This also enables unwinding of user space for architectures, such as
s390, that may save the frame pointer (FP) and/or return address (RA) in
other registers, for instance when in a leaf function.
Reviewed-by: Indu Bhagat <ibhagatgnu@gmail.com>
Signed-off-by: Jens Remus <jremus@linux.ibm.com>
---
Notes (jremus):
Changes in v15:
- Define dbg_once().
- unwind_user_get_reg(): Use pr_debug_once() instead of WARN_ON_ONCE()
to prevent user-triggered warning/panic. (Sashiko AI)

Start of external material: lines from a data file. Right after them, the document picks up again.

(** A directory with its separator: itself when it ends with a slash or
    is empty, with a slash added otherwise. *)
Lemma separator_cases (d : string) :
  os_path_join d "" = d \/ os_path_join d "" = d +:+ "/".
Proof.
  unfold os_path_join. cbn [starts_with_slash].
  destruct (String.eqb d "" || ends_with_slash d).
  - left. apply sapp_nil_r.
  - right. reflexivity.
Qed.

Lemma under_prefix (d p : string) :
  String.prefix (os_path_join d "") p = true -> p <> d -> under d p = true.
Proof. intros H _. exact H. Qed.

(** One tree inside another. *)
Lemma separator_prefix (d e : string) :
  String.prefix (os_path_join d "") (os_path_join e "") = true ->
  in_tree d e = true \/ in_tree e d = true.
Proof.
  intros H. unfold in_tree, under.
  destruct (separator_cases e) as [Ee | Ee].
  - rewrite Ee in H. left. rewrite H. apply orb_true_r.
  - rewrite Ee in H |- *. apply prefix_snoc in H as [H | H].
    + destruct (separator_cases d) as [Ed | Ed].
      * right. rewrite <- H, Ed, prefix_refl. apply orb_true_r.
      * rewrite Ed in H. right.
        apply sapp_slash_inj in H as ->. now rewrite String.eqb_refl.
    + left. rewrite H. apply orb_true_r.
Qed.

(** Two directories neither of which lies in the other have no path in
    common. *)
Lemma trees_disjoint (d e p : string) :
  in_tree d e = false -> in_tree e d = false ->
  in_tree d p = true -> in_tree e p = false.
Proof.
  intros Hde Hed Hp. destruct (in_tree e p) eqn:Hq; [exfalso | reflexivity].
  unfold in_tree in Hp, Hq.
  apply orb_true_iff in Hp as [Hp | Hp].
  - apply String.eqb_eq in Hp as ->. unfold in_tree in Hed. congruence.
  - apply orb_true_iff in Hq as [Hq | Hq].
    + apply String.eqb_eq in Hq as ->. unfold in_tree in Hde.
      rewrite Hp, orb_true_r in Hde. discriminate.
    + unfold under in Hp, Hq.
      destruct (prefix_both _ _ _ Hp Hq) as [H | H];
        apply separator_prefix in H as [H | H]; congruence.
Qed.

(** A path of the tree at [d]: the directory or an entry below it. *)
Lemma in_tree_cases (d p : string) :
  in_tree d p = true ->
  p = d \/ (p <> d /\ exists r, p = member d r).
Proof.
  intros H. destruct (String.eqb_spec p d) as [-> | Hne]; [now left |].
  right. split; [exact Hne |].
  unfold in_tree in H. apply orb_true_iff in H as [H | H].
  - apply String.eqb_eq in H. contradiction.
  - exists (drop_string (String.length (os_path_join d "")) p).
    unfold member. now apply prefix_split.
Qed.

Lemma rekey_root (src dst : string) : rekey src dst src = dst.
Proof. unfold rekey. now rewrite String.eqb_refl. Qed.

Lemma rekey_member (src dst r : string) :
  member src r <> src -> rekey src dst (member src r) = member dst r.
Proof.
  intros Hne. unfold rekey.
  destruct (String.eqb_spec (member src r) src) as [E | _]; [contradiction |].
  unfold member. now rewrite drop_sapp.
Qed.

(** Where the paths of a tree go lies in the tree of the new name. *)
Lemma rekey_in_tree (src dst k : string) :
  in_tree src k = true -> in_tree dst (rekey src dst k) = true.
Proof.
  intros [-> | [Hne [r ->]]]%in_tree_cases.
  - rewrite rekey_root. apply in_tree_refl.
  - rewrite rekey_member by exact Hne. apply in_tree_member.
Qed.
(** ** Records as the reflection helpers see them *)

(** A struct tag as its key/value pairs; [Get] answers the value of the
    first pair under the key and the empty string when there is none. *)
Definition StructTag : Type := list (string * string).

Fixpoint Get (tag : StructTag) (key : string) : string :=
  match tag with
  | [] => EmptyString
  | (k, v) :: tag' => if String.eqb k key then v else Get tag' key
  end.

(** [reflect.StructField]: a field is exported when its [PkgPath] is
    empty. *)
Record StructField : Type := mkStructField {
  Name : string;
  PkgPath : string;
  Tag : StructTag
}.

Definition IsExported (f : StructField) : bool := String.eqb (PkgPath f) EmptyString.

(** One field of a struct value: its declaration and its current value,
    whose type is the field's type. *)
Record Field : Type := mkField {
  fieldType : StructField;
  field : GoValue
}.

Definition StructValue : Type := list Field.

(** What a pointer points to, or a value holds. *)
Inductive Target : Type :=
| TStructOf (s : StructValue)
| TPlain (v : GoValue).

(** The [obj interface{}] handed to the reflection helpers: nil, a value,
    or a pointer (the nil pointer is [OPtr None]).  A pointer carries the
    value it points to: the helpers that assign through it answer the
    object with the new pointee. *)
Inductive GoObj : Type :=
| ONil
| OVal (t : Target)
| OPtr (p : option Target).

Module reflect.

Inductive Kind : Type := Invalid | Bool | Int | Int64 | String_ | Ptr | Struct.

#[global] Instance Kind_eq_dec : EqDecision Kind.
Proof. solve_decision. Defined.
(** * trudesk: the ticket API controller (src/controllers/api/v1/tickets.js)

    A shallow embedding of the request handlers of [api_tickets] and of the
    parts of their collaborators they rely on, followed by the properties of
    the handlers.

    Conventions.
    - A JavaScript value that may be [undefined] is an [option]: [None] is
      [undefined].  JSON values are [json]; numbers are restricted to
      integers and strings to sequences of ASCII code units.
    - A handler is a computation in the monad [M]: it threads the [World]
      (ticket store, log of store operations, emitted events, the response
      sent so far, files on disk) and either returns or throws.
    - The asynchronous callbacks of the source run to completion one after
      the other; a handler is modelled as the sequential composition of its
      callbacks. *)

From stdpp Require Import base option strings list gmap.
From Stdlib Require Import ZArith Ascii String.

Local Open Scope string_scope.
Local Open Scope Z_scope.

(** ** JavaScript values *)

#[local] Set Warnings "-register-all".

Inductive json : Type :=
  | JNull
  | JBool (b : bool)
  | JNum (n : Z)
  | JStr (s : string)
  | JArr (l : list json)
  | JObj (m : gmap string json).

(** [None] is [undefined]. *)
Definition value : Type := option json.

(** A reference to a document of the store (a Mongo ObjectId, as its text). *)
Abbreviation ObjectId := string (only parsing).

(** Exceptions raised by the JavaScript runtime. *)
Inductive Exn : Type :=
  | TypeError (msg : string)
  | SystemError (code : string).      (* an [Error] of [fs], with its [code] *)

(** underscore: [_.isUndefined], [_.isNull], [_.isObject]. *)
Definition isUndefined {A} (v : option A) : bool :=
  match v with None => true | Some _ => false end.

Definition isNull (v : value) : bool :=
  match v with Some JNull => true | _ => false end.

(** [_.isObject(obj)]: [type === 'function' || type === 'object' && !!obj];
    arrays are objects, [null] is not. *)
Definition isObject (v : value) : bool :=
  match v with
  | Some (JObj _) | Some (JArr _) => true
  | _ => false
  end.

(** JavaScript truthiness of a defined JSON value. *)
Definition truthy (j : json) : bool :=
  match j with
  | JNull => false
  | JBool b => b
  | JNum n => negb (n =? 0)
  | JStr s => negb (String.eqb s "")
  | JArr _ | JObj _ => true
  end.

(** Property read [v.k] for the keys the handlers use (none of them is a
    property of a primitive or of an array): reading a property of
    [undefined] or [null] throws, a primitive or an array has no such
    property, an object yields its field. *)
Definition prop (v : value) (k : string) : Exn + value :=
  match v with
  | None => inl (TypeError ("Cannot read property '" ++ k ++ "' of undefined"))
  | Some JNull => inl (TypeError ("Cannot read property '" ++ k ++ "' of null"))
  | Some (JObj m) => inr (m !! k)
  | Some _ => inr None
  end.

(** ** Strings *)

Definition CR : ascii := ascii_of_nat 13.
Definition LF : ascii := ascii_of_nat 10.

(** The class [\s] of a JavaScript regular expression, on ASCII. *)
Definition is_ws (c : ascii) : bool :=
  let n := nat_of_ascii c in
  (Nat.eqb n 32 || (Nat.leb 9 n && Nat.leb n 13))%bool.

- unwind_user_next_common(): Handle UNWIND_USER_RULE_CFA_OFFSET for RA
and FP to use dbg_once() instead of WARN_ON_ONCE() to prevent user-
triggered warning/panic. (Sashiko AI)
Changes in v14:
- Improve comment on why UNWIND_USER_RULE_CFA_OFFSET is not implemented.
(Mark Rutland)
arch/x86/include/asm/unwind_user.h | 21 +++++++--
include/linux/unwind_user.h | 10 +++++
include/linux/unwind_user_types.h | 23 +++++++++-
kernel/unwind/sframe.c | 16 ++++++-
kernel/unwind/user.c | 70 +++++++++++++++++++++++++++---
5 files changed, 125 insertions(+), 15 deletions(-)
diff --git a/arch/x86/include/asm/unwind_user.h b/arch/x86/include/asm/unwind_user.h
index 2dfb5ef11e36..9c3417be4283 100644
--- a/arch/x86/include/asm/unwind_user.h
+++ b/arch/x86/include/asm/unwind_user.h
@@ -21,15 +21,26 @@ static inline int unwind_user_word_size(struct pt_regs *regs)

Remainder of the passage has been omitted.